──────── PROVIDED ENTRIES ────────

(** A scope guard around [body]: when the scope is left, by return or
    by exception, the callback runs unless the guard was dismissed; the
    callback is [noexcept] and whatever it yields is dropped. *)
Definition scope_guard {A} (callback : M (Frame * St W Event) unit)
           (body : M (Frame * St W Event) A) : M (Frame * St W Event) A :=
  fun fs =>
    let (r, fs1) := body fs in
    if dismissed (fst fs1) then (r, fs1)
    else let (_, fs2) := callback fs1 in (r, fs2).

Definition with_frame {A} (f0 : Frame) (c : M (Frame * St W Event) A) : M (St W Event) A :=
  fun s => let (r, fs) := c (f0, s) in (r, snd fs).

Definition log_category_create : string := "create bridge".
Definition log_category_rollback : string := "rollback bridge".
Definition root_path : QDBusObjectPath := mkPath (Some "/").
Definition base_name : string := "br-".

(** The one-time [qDBusRegisterMetaType] has no effect on the bus and is
    left out; the assignments to [parent_path] and [child_path] are the
    updates of the frame. *)
Definition create_bridge_with (interface : string) : M (St W Event) unit :=
  get_checked_system_bus ;;
  nm_root <- get_checked_interface nm_bus_name nm_root_obj nm_root_ifc ;;
  nm_settings <- get_checked_interface nm_bus_name nm_settings_obj nm_settings_ifc ;;
  let parent_name := Str.left max_bridge_name_len (base_name ++ interface) in
  let child_name := parent_name ++ "-child" in
  log debug log_category_create ("Creating bridge: " ++ parent_name) ;;
  let (arg1, arg2) := make_connection_settings parent_name child_name interface in
  with_frame (mkFrame null_path null_path false)
    (scope_guard (make_bridge_rollback_guard log_category_rollback)
       (p <- lift (checked_dbus_call reply_object_path false nm_settings
                     "AddConnection" [ArgSettings arg1]) ;;
        f <- get_frame ;;
        set_frame (mkFrame p (child_path f) (dismissed f)) ;;
        c <- lift (checked_dbus_call reply_object_path false nm_settings
                     "AddConnection" [ArgSettings arg2]) ;;
        f <- get_frame ;;
        set_frame (mkFrame (parent_path f) c (dismissed f)) ;;
        f <- get_frame ;;
        lift (checked_dbus_call reply_object_path false nm_root "ActivateConnection"
                [ArgObjectPath (child_path f); ArgObjectPath root_path;
                 ArgObjectPath root_path]) ;;
        f <- get_frame ;;
        set_frame (mkFrame (parent_path f) (child_path f) true) ;;
        lift (log info log_category_create ("Created bridge: " ++ parent_name)))).
End Code.

End Bridge.

(** ** The acceleration device ([backend_utils.cpp], lines 309-321) *)

Module Kvm.


(** What a system call comes back with: a non-negative value, or -1 with
    [errno] set. *)
Inductive outcome : Type :=
| Success (value : N)
| Failure (errno : Z).

(** The host decides whether the device node opens and what the
    [KVM_CREATE_VM] request on an open descriptor answers. *)
Class World (W : Type) : Type := {
  sys_open : string -> W -> outcome * W;
  sys_ioctl_create_vm : Z -> W -> outcome * W
}.

(** The part of the process the code observes: [errno] and the table of
    open descriptors. *)
Record Sys (W : Type) : Type := mkSys { host : W; errno : Z; fds : list N }.
Arguments mkSys {W} host errno fds.
Arguments host {W} s.
Arguments errno {W} s.
Arguments fds {W} s.

Inductive Event : Type :=
| Open (path : string) (ret : Z)
| Ioctl (fd : Z) (ret : Z) (errno_after : Z)
| Close (fd : Z) (ret : Z).


Section Code.
Context {W : Type} `{World W}.






End Code.

End Kvm.

(** ** The host's architecture and the KVM helper ([backend_utils.cpp], lines 282-307) *)

Module Host.

(** The table of [cpu_arch]. *)
Definition cpu_to_arch : list (string * string) :=
  [("x86_64", "x86_64"); ("arm", "arm"); ("arm64", "aarch64"); ("i386", "i386");
   ("power", "ppc"); ("power64", "ppc64le"); ("s390x", "s390x")].

(** [QHash::value(key)]: the value stored under the key, or a
    default-constructed (null) string. *)
Fixpoint value (key : string) (h : list (string * string)) : string :=
  match h with
  | [] => EmptyString
  | (k, v) :: r => if String.eqb k key then v else value key r
  end.

(** [cpu_arch], at what [QSysInfo::currentCpuArchitecture()] reports. *)
Definition cpu_arch (currentCpuArchitecture : string) : string :=
  value currentCpuArchitecture cpu_to_arch.

(** [QProcess::ProcessError]. *)
Inductive ProcessError : Type :=
| FailedToStart | Crashed | Timedout | ReadError | WriteError | UnknownError.

(** The [QProcess] running the helper, and the path Qt computes for it,
    [QDir(QCoreApplication::applicationDirPath()).filePath("check_kvm_support")]. *)
Class World (W : Type) : Type := {
  check_kvm_support_path : string;
  start_and_wait : string -> W -> W;
  process_error : W -> ProcessError * W;
  exitCode : W -> Z * W;
  readAll : W -> string * W
}.

Inductive Event : Type :=
| Start (program : string)
| Error (e : ProcessError)
| ExitCode (code : Z)
| ReadAll (data : string).

Definition failed_to_start (e : ProcessError) : bool :=
  match e with FailedToStart => true | _ => false end.

Definition helper_missing : exn :=
  runtime_error "The check_kvm_support script failed to start. Ensure it is in multipassd's PATH.".

Section Code.
Context {W : Type} `{World W}.

(** [start] and [waitForFinished] are one step; merging the channels only
    decides what [readAll] later holds. *)
Definition check_for_kvm_support : M (St W Event) unit :=
  tell (start_and_wait check_kvm_support_path) (Start check_kvm_support_path) ;;
  e <- ask process_error Error ;;
  if failed_to_start e then throw helper_missing
  else
    code <- ask exitCode ExitCode ;;
    if code =? 1 then
      output <- ask readAll ReadAll ;;
      throw (runtime_error (Str.trimmed output))
    else ret tt.
End Code.

End Host.

(** ** Test doubles

    Scripted collaborators in the manner of the mocks of
    [tests/linux/test_backend_utils.cpp]; the properties below are run
    against them on concrete inputs. *)

Module Doubles.

(** A bus that answers [call] from a script, one reply per call. *)
Record FakeBus : Type := mkFakeBus {
  bus_connected : bool;
  bus_error : Bridge.QDBusError;
  replies : list Bridge.QDBusMessage
}.

#[global] Instance fake_bus : Bridge.World FakeBus := {
  Bridge.is_connected w := (bus_connected w, w);
  Bridge.last_error w := (bus_error w, w);
  Bridge.get_interface _ w := w;
  Bridge.is_valid _ w := (true, w);
  Bridge.interface_last_error _ w := (bus_error w, w);
  Bridge.call _ _ _ w :=
    match replies w with
    | m :: r => (m, mkFakeBus (bus_connected w) (bus_error w) r)
    | [] => (Bridge.ErrorMessage (Bridge.mkError Bridge.NoReply "no reply"), w)
    end
}.

Definition object_path_reply (p : string) : Bridge.QDBusMessage :=
  Bridge.ReplyMessage [Bridge.ArgObjectPath (Bridge.mkPath (Some p))].

Definition activation_refused : Bridge.QDBusError :=
  Bridge.mkError Bridge.Failed "activation refused".

Definition delete_refused : Bridge.QDBusError :=
  Bridge.mkError Bridge.Failed "delete refused".

(** Both connections are added, activation fails, both deletions succeed. *)
Definition bus_activation_fails : St FakeBus Bridge.Event :=
  mkSt (mkFakeBus true (Bridge.mkError Bridge.NoError "")
          [object_path_reply "/parent"; object_path_reply "/child";
           Bridge.ErrorMessage activation_refused;
           Bridge.ReplyMessage []; Bridge.ReplyMessage []])
       [].

(** Both connections are added, activation fails, and so does the first
    deletion. *)
Definition bus_rollback_fails : St FakeBus Bridge.Event :=
  mkSt (mkFakeBus true (Bridge.mkError Bridge.NoError "")
          [object_path_reply "/parent"; object_path_reply "/child";
           Bridge.ErrorMessage activation_refused;
           Bridge.ErrorMessage delete_refused; Bridge.ReplyMessage []])
       [].

(** The bus of [bridge_creation_throws_if_bus_disconnected]. *)
Definition bus_disconnected : St FakeBus Bridge.Event :=
  mkSt (mkFakeBus false (Bridge.mkError Bridge.BadAddress "DBus error msg") []) [].

(** A bus that is down and whose last error has a type but no text, as
    [QDBusError{QDBusError::Failed, QString{}}] is. *)
Definition bus_disconnected_without_text : St FakeBus Bridge.Event :=
  mkSt (mkFakeBus false (Bridge.mkError Bridge.Failed EmptyString) []) [].

(** A process runner with fixed outcomes for the three kinds of run. *)
Record FakeTool : Type := mkFakeTool {
  info_outcome : Image.ProcessState;
  info_output : string;
  convert_outcome : Image.ProcessState;
  resize_outcome : Image.ProcessState;
  error_output : string
}.

Definition success : Image.ProcessState := Image.mkProcessState (Some 0) None.
Definition failure : Image.ProcessState := Image.mkProcessState (Some 1) None.
Definition crash : Image.ProcessState := Image.mkProcessState None (Some "core dumped").

Definition quoted (s : string) : string :=
  String (ascii_of_nat 34) (s ++ String (ascii_of_nat 34) EmptyString).

Definition json_format (format : string) : string :=
  "{" ++ quoted "format" ++ ": " ++ quoted format ++ "}".

#[global] Instance fake_tool : Image.World FakeTool := {
  Image.execute p _ w :=
    (match Image.arguments p with
     | "info" :: _ => info_outcome w
     | "convert" :: _ => convert_outcome w
     | _ => resize_outcome w
     end, w);
  Image.read_all_standard_output _ w := (info_output w, w);
  Image.read_all_standard_error _ w := (error_output w, w);
  Image.fromJson s :=
    if String.eqb s (json_format "raw") then Image.DocObject [("format", Image.JString "raw")]
    else if String.eqb s (json_format "qcow2")
         then Image.DocObject [("format", Image.JString "qcow2")]
         else Image.DocNull;
  Image.failure_message p :=
    match Image.process_error p, Image.exit_code p with
    | Some msg, _ => msg
    | None, Some 0 => ""
    | None, Some c => "Process returned exit code: " ++ Str.number c
    | None, None => ""
    end;
  Image.image_resize_timeout := 300000
}.

Definition tool (info : Image.ProcessState) (output : string)
           (convert resize : Image.ProcessState) : St FakeTool Image.Event :=
  mkSt (mkFakeTool info output convert resize "not found") [].

(** A host whose device node opens, or not, and whose [KVM_CREATE_VM]
    request has a fixed answer. *)
Record FakeHost : Type := mkFakeHost {
  open_answer : Kvm.outcome;
  create_vm_answer : Kvm.outcome
}.


(** A process with the three standard descriptors open. *)
Definition host (open_answer create_vm_answer : Kvm.outcome)
  : St (Kvm.Sys FakeHost) Kvm.Event :=
  mkSt (Kvm.mkSys (mkFakeHost open_answer create_vm_answer) 0 [0; 1; 2]%N) [].

(** A host with a fixed routing table, a set of addresses that answer a
    ping, a linear congruential engine and a flat file system. *)
Record FakeNet : Type := mkFakeNet {
  routes : string;
  answering : list string;
  clock : N;
  engine : N;
  files : list (string * string)
}.

Fixpoint lookup (path : string) (fs : list (string * string)) : option string :=
  match fs with
  | [] => None
  | (p, data) :: r => if String.eqb p path then Some data else lookup path r
  end.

────────

• [TRY IT]: Looking at the records above, return exactly the lines from the line with "(** The one-time" to the line with "get_checked_system_bus ;;", both ends included.

• [PROBLEM SOLUTION]:
(** The one-time [qDBusRegisterMetaType] has no effect on the bus and is
    left out; the assignments to [parent_path] and [child_path] are the
    updates of the frame. *)
Definition create_bridge_with (interface : string) : M (St W Event) unit :=
  get_checked_system_bus ;;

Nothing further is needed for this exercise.